PROBLEM » Having found the line that contains "SqlOr => Ok OpOr", please retype only it and every line after it up to the end of the entries, exactly as written.

SOURCE MATERIAL »

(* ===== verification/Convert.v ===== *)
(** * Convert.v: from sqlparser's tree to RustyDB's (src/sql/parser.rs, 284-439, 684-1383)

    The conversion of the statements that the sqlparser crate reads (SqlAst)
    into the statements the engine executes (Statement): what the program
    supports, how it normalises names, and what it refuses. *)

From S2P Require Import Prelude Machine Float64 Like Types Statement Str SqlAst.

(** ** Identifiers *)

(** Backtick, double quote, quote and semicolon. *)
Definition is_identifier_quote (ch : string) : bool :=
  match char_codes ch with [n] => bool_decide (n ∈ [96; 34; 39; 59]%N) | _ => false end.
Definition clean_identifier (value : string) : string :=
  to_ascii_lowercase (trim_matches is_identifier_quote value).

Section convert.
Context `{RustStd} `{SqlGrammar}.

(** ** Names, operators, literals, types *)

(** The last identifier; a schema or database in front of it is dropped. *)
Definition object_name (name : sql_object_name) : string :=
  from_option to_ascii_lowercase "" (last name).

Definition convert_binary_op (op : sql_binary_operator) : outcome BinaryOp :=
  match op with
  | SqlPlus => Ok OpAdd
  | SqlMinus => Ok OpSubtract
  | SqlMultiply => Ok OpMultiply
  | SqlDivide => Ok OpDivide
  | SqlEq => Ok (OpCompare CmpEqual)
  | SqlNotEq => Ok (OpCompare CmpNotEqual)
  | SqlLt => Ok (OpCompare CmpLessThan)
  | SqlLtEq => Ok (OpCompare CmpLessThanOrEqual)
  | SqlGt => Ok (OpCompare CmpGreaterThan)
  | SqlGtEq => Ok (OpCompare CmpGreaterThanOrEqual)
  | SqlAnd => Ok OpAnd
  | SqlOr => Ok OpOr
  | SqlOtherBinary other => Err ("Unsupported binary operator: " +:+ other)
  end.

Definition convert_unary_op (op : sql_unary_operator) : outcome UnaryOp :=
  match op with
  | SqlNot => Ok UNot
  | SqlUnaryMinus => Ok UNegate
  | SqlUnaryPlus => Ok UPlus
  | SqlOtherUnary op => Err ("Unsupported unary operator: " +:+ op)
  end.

TASK RESPONSE »
  | SqlOr => Ok OpOr
  | SqlOtherBinary other => Err ("Unsupported binary operator: " +:+ other)
  end.

Definition convert_unary_op (op : sql_unary_operator) : outcome UnaryOp :=
  match op with
  | SqlNot => Ok UNot
  | SqlUnaryMinus => Ok UNegate
  | SqlUnaryPlus => Ok UPlus
  | SqlOtherUnary op => Err ("Unsupported unary operator: " +:+ op)
  end.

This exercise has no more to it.